Problem requirements
Show each line of the listing in which the word "reflexivity" occurs.

(Records provided)

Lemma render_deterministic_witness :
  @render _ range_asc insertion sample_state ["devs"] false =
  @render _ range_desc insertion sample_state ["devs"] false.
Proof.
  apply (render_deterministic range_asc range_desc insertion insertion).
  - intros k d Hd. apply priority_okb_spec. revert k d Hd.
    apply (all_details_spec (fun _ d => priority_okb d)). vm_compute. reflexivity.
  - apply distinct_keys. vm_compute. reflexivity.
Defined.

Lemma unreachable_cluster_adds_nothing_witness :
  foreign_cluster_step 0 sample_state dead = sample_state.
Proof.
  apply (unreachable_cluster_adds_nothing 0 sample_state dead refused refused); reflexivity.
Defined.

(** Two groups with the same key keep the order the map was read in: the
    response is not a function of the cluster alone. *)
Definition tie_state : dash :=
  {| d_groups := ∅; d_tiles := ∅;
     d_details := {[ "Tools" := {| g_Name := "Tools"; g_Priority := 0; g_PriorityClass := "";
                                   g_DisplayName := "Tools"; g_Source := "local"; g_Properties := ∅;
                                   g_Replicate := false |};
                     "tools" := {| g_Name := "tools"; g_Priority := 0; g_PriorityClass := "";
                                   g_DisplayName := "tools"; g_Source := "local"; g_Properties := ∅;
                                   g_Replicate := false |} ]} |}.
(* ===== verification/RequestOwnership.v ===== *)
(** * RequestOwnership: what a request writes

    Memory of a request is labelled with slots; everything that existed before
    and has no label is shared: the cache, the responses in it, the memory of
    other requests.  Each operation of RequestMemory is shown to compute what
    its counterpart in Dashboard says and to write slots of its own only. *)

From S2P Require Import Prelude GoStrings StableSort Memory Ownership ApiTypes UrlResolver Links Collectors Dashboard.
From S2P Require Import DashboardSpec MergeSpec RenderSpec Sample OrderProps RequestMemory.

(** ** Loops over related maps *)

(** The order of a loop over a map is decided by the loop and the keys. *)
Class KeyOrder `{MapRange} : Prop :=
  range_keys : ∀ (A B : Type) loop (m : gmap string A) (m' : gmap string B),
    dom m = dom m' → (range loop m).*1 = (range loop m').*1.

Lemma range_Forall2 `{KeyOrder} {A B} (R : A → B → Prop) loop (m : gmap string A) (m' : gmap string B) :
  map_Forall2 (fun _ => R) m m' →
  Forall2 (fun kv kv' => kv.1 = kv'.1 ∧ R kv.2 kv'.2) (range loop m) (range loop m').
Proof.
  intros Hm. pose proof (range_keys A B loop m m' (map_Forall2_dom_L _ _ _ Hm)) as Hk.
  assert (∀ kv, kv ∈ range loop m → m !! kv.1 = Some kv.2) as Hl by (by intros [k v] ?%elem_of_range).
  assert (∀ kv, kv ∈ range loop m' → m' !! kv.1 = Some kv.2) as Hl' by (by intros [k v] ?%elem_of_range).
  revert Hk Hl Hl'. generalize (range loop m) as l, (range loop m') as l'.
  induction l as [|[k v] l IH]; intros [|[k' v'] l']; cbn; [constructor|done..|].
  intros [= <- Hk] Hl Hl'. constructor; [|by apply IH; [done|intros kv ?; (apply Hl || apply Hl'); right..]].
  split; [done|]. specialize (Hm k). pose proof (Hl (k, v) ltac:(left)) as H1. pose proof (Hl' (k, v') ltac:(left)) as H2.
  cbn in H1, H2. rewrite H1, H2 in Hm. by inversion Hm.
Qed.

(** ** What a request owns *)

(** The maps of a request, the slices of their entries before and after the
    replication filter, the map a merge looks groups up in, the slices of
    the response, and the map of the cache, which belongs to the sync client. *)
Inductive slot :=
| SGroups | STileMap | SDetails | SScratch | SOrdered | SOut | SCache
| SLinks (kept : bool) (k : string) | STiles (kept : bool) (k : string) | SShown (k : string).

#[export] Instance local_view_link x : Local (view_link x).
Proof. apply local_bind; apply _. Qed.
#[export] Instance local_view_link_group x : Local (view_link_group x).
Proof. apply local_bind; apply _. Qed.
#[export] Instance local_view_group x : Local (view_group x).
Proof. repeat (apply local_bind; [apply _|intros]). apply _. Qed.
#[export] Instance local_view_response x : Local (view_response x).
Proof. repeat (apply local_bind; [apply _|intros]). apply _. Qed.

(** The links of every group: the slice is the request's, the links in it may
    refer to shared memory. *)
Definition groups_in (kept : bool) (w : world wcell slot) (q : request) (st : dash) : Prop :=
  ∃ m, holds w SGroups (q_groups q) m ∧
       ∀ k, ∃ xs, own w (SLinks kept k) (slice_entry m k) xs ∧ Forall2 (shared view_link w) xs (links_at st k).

(End Records provided)

Exercise solution
    apply (all_details_spec (fun _ d => priority_okb d)). vm_compute. reflexivity.
  - apply distinct_keys. vm_compute. reflexivity.
  apply (unreachable_cluster_adds_nothing 0 sample_state dead refused refused); reflexivity.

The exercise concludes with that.